Directions: All lines from the opening of the data to the line containing "Lemma pending_writes_done m" must be returned unchanged, and only those lines.

+---+

Lemma pending_writes_S m i :
  inputs !! m = Some i →
  pending_writes m
  = {| t_id := (idw + m)%nat; t_due := t0 + N.of_nat m * 100;
       t_act := TaWriteInput p (i +:+ LF) |} :: pending_writes (S m).
Proof.
  intros Hi. unfold pending_writes. rewrite (drop_S _ _ _ Hi). simpl.
  by rewrite Nat.add_succ_r, Nat2N.inj_succ, N.add_1_r.
Qed.

Lemma pending_writes_done m : (n ≤ m)%nat → pending_writes m = [].
Proof. intros H. unfold pending_writes. by rewrite drop_ge. Qed.

Lemma pending_writes_due m t :
  t ∈ pending_writes m → t0 + N.of_nat m * 100 ≤ t_due t.
Proof. apply write_timers_due. Qed.

Lemma pending_writes_head m i t :
  inputs !! m = Some i → t ∈ pending_writes m → t_due t ≤ t0 + N.of_nat m * 100 →
  t = {| t_id := (idw + m)%nat; t_due := t0 + N.of_nat m * 100;
         t_act := TaWriteInput p (i +:+ LF) |}.
Proof.
  intros Hi Hin Hd. rewrite (pending_writes_S _ _ Hi) in Hin.
  apply elem_of_cons in Hin as [->|Hin]; [done|].
  apply pending_writes_due in Hin. lia.
Qed.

+---+

Completed exercise:
Lemma pending_writes_S m i :
  inputs !! m = Some i →
  pending_writes m
  = {| t_id := (idw + m)%nat; t_due := t0 + N.of_nat m * 100;
       t_act := TaWriteInput p (i +:+ LF) |} :: pending_writes (S m).
Proof.
  intros Hi. unfold pending_writes. rewrite (drop_S _ _ _ Hi). simpl.
  by rewrite Nat.add_succ_r, Nat2N.inj_succ, N.add_1_r.
Qed.

Lemma pending_writes_done m : (n ≤ m)%nat → pending_writes m = [].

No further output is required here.